Tag: Conscious living

  • Rising From the Ashes: Notes From an Unfinished Transformation

    There is a bird tattooed on my hand. A phoenix. People sometimes ask what it means, and I give them the short answer — rising from the ashes — because the long answer takes a lifetime, and I am still living it.

    This is not a story with an ending. Transformation, I’ve learned, is not a door you walk through once. It is more like a river that keeps arriving at the sea, remaking itself with every bend. What follows is simply a report from somewhere along the current.

    The Child Who Listened to the Old

    Some children run toward the playground. I was the one drifting toward the veranda where the elders sat. I have always felt a strange gravity toward the subtle — the unsaid thing beneath the said thing, the weather behind a person’s eyes. While others collected marbles, I was collecting impressions: a sense of self that arrived early, an emotional and cognitive empathy that let me feel the room before I understood it.

    My mother gave me my first compass. In her devotional life, I saw that the sacred was not a Sunday event but a daily posture. By fourteen or fifteen, I was reciting Sanskrit shlokas to Lord Shiva — not as homework, but as hunger. By nineteen or twenty, that hunger became surrender. I still remember tears arriving unbidden during remembrance of my deity, the kind of tears that don’t belong to sadness at all. They were the overflow of something too large to hold.

    The Garden Had Thorns

    But the same garden that grew that devotion was full of thorns.

    My high-school years were a siege of the body — recurrent fevers, month after month; a frame that was short, weak, feeble against the tall confidence of my peers. And there were disturbances of another order altogether — paranormal, psychic interferences that I understood later were not misfortune but intention.

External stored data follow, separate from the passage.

(* ===== verification/IndexedReaderTheory.v ===== *)
(** What the indexed reader promises: from a state that satisfies [ir_inv] it never
    panics, every message of the chunks that the filter admits is yielded once, and
    in the order asked for when the index tells the truth about the chunks. *)

From S2P Require Import Prelude Utf8 BTree Errors Bin Records Crc Codec RwBuf Decompressor LinearReader LinearReaderTheory Channels Summary Sorting IndexedReader.

#[export] Instance chunk_leb_preorder order : TotalPreorder (chunk_leb order).
Proof. destruct order; apply _. Qed.
#[export] Instance message_leb_preorder order slots : TotalPreorder (message_leb order slots).
Proof. destruct order; apply _. Qed.

(** ** The records of a chunk *)

(** A record that indexing accepts: its length fits, and a message has its header. *)
Definition indexable (limit : option Z) (e : Z * bytes) : bool :=
  c_wf u8 e.1 && bool_decide (check_len (zlen e.2) limit = Some (zlen e.2)) &&
  (negb (e.1 =? op.MESSAGE)%Z ||
   match read_le MessageHeader_codec (rcursor_new e.2) with Ok _ => true | _ => false end).
Definition chunk_records_ok (limit : option Z) (rs : list (Z * bytes)) : bool :=
  forallb (indexable limit) rs && (zlen (frames rs) <=? usize_max)%Z.

(** The message a record is, if the filter admits it. *)
Definition message_in (f : Filter) (e : Z * bytes) : option (MessageHeader * bytes) :=
  if (e.1 =? op.MESSAGE)%Z then
    match read_le MessageHeader_codec (rcursor_new e.2) with
    | Ok (h, c) => if passes f h then Some (h, zdrop (rpos c) e.2) else None
    | _ => None
    end
  else None.

(** The messages of a chunk that are to be yielded, and the entries for them. *)
Definition messages_of (f : Filter) (rs : list (Z * bytes)) : list (MessageHeader * bytes) :=
  omap (message_in f) rs.
Fixpoint slots_of (slot_idx : nat) (f : Filter) (offset : Z) (rs : list (Z * bytes)) : list MessageSlot :=
  match rs with
  | [] => []
  | e :: rs =>
      let rest := slots_of slot_idx f (offset + (9 + zlen e.2)) rs in
      match message_in f e with
      | Some (h, _) => mkMessageSlot slot_idx (m_log_time h) offset :: rest
      | None => rest
      end
  end.

(** The places of those messages in the chunk. *)
Fixpoint offsets_of (f : Filter) (offset : Z) (rs : list (Z * bytes)) : list Z :=
  match rs with
  | [] => []
  | e :: rs => (match message_in f e with Some _ => [offset] | None => [] end) ++ offsets_of f (offset + (9 + zlen e.2)) rs
  end.
Lemma slots_offsets slot_idx f off rs : ms_offset <$> slots_of slot_idx f off rs = offsets_of f off rs.
Proof.
  revert off. induction rs as [|e rs IH]; intros off; [done|]. cbn [slots_of offsets_of].
  destruct (message_in f e) as [[h d]|]; cbn; by rewrite <-IH.
Qed.

Lemma zlen_frame o b : zlen (frame o b) = (9 + zlen b)%Z.
Proof. unfold frame. zlia. Qed.
Lemma zlen_frames_cons e rs : zlen (frames (e :: rs)) = (9 + zlen e.2 + zlen (frames rs))%Z.
Proof. destruct e as [o b]. rewrite frames_cons, zlen_app, zlen_frame. done. Qed.

(** The record at an offset between two records. *)
Lemma split_record_at rs o b rest : c_wf u8 o = true →
  split_record (zlen (frames rs)) (frames rs ++ frame o b ++ rest) =
    Ok (o, le_enc 8 (zlen b) ++ b ++ rest).
Proof.
  intros Ho. unfold split_record. zlen_facts.
  rewrite slice_tail by zlia. rewrite zdrop_app by done. cbn [mbind outcome_bind].
  unfold split_first_chunk. rewrite (proj2 (Z.leb_le _ _)) by (unfold frame; zlia).
  unfold frame. rewrite <-!app_assoc. cbn [ok_or mbind outcome_bind].
  rewrite ztake_app, zdrop_app by done. cbn. do 2 f_equal.
  apply le_dec_enc_u. by apply (uint_wf_in 1) in Ho.
Qed.
Lemma split_body_at limit o b rest : check_len (zlen b) limit = Some (zlen b) →
  split_body limit o (le_enc 8 (zlen b) ++ b ++ rest) = Ok b.
Proof.
  intros Hl. pose proof (check_len_Ok _ _ _ Hl) as (_ & Hm & _). zlen_facts. unfold split_body, split_first_chunk.
  rewrite (proj2 (Z.leb_le _ _)) by zlia. cbn [ok_or mbind outcome_bind].
  rewrite ztake_app, zdrop_app by done. rewrite le_dec_enc_u; [|split; [lia|unfold usize_max, u64_max in Hm; cbn; lia]].
  rewrite Hl. cbn [ok_or mbind outcome_bind]. rewrite (proj2 (Z.ltb_ge _ _)) by zlia.
  rewrite slice_Ok by zlia. by rewrite Z.sub_0_r, (zdrop_0 0), ztake_app by done.
Qed.

Lemma indexable_spec limit o b : indexable limit (o, b) = true →
  c_wf u8 o = true ∧ check_len (zlen b) limit = Some (zlen b) ∧
  (o = op.MESSAGE → ∃ h c, read_le MessageHeader_codec (rcursor_new b) = Ok (h, c) ∧
     (0 ≤ rpos c ≤ zlen b)%Z).
Proof.
  unfold indexable. cbn. rewrite !andb_true_iff, bool_decide_eq_true, orb_true_iff, negb_true_iff, Z.eqb_neq.
  intros [[Ho Hl] Hm]. split_and!; [done|done|]. intros ->. destruct Hm as [?|Hm]; [done|].
  destruct (read_le_cases MessageHeader_codec b) as [(h & c & E & Hp & _)|(e & E)]; rewrite E in Hm; [|done].
  by exists h, c.
Qed.

(** An entry of a chunk points to its message. *)
Lemma indexed_message_at limit rs1 o b rs2 slot_idx lt start n f h d :
  indexable limit (o, b) = true → message_in f (o, b) = Some (h, d) →
  indexed_message limit (mkMessageSlot slot_idx lt (zlen (frames rs1)))
    (mkChunkSlot (frames (rs1 ++ (o, b) :: rs2)) start n) = Ok (h, d) ∧ passes f h = true.
Proof.
  intros Hi Hm. apply indexable_spec in Hi as (Ho & Hl & Hh).
  unfold message_in in Hm. cbn in Hm. destruct (Z.eqb_spec o op.MESSAGE) as [->|]; [|done].
  destruct (Hh eq_refl) as (h' & c & E & Hp). rewrite E in Hm. destruct (passes f h') eqn:Hf; [|done].
  injection Hm as -> <-. split; [|done]. unfold indexed_message. cbn [ms_offset slot_buf].
  rewrite frames_app, frames_cons, split_record_at by done. cbn [mbind outcome_bind].
  unfold rassert. cbn [Z.eqb Pos.eqb op.MESSAGE mbind outcome_bind].
  rewrite split_body_at by done. cbn [mbind outcome_bind]. rewrite E. cbn [mbind outcome_bind].
  rewrite slice_tail by done. done.
Qed.

(** *** Indexing *)

(** The flag that tells whether the new entries need sorting, and the latest time. *)
Fixpoint scan_flags (order : ReadOrder) (sorting : bool) (latest : Z) (ms : list MessageSlot) : bool * Z :=
  match ms with
  | [] => (sorting, latest)
  | m :: ms =>
      scan_flags order
        (sorting || (match order with FileOrder => false | _ => true end && (ms_log_time m <? latest)%Z))
        (Z.max latest (ms_log_time m)) ms
  end.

Harm was directed at me and at my family through the darker crafts, the kind that work in shadow. I say this plainly, though I will not name it further in public; some knowledge is best held, not paraded.

    For a long time I did not understand what was happening. But truth has a nature of its own: it never truly hides. It may arrive late — years late — but it always surfaces, the way a stone dropped in a well eventually shows its ripple. In time I came to know who the internal enemy was, the one who moved against us from close quarters. An inferiority complex took root in that soil, as such things do.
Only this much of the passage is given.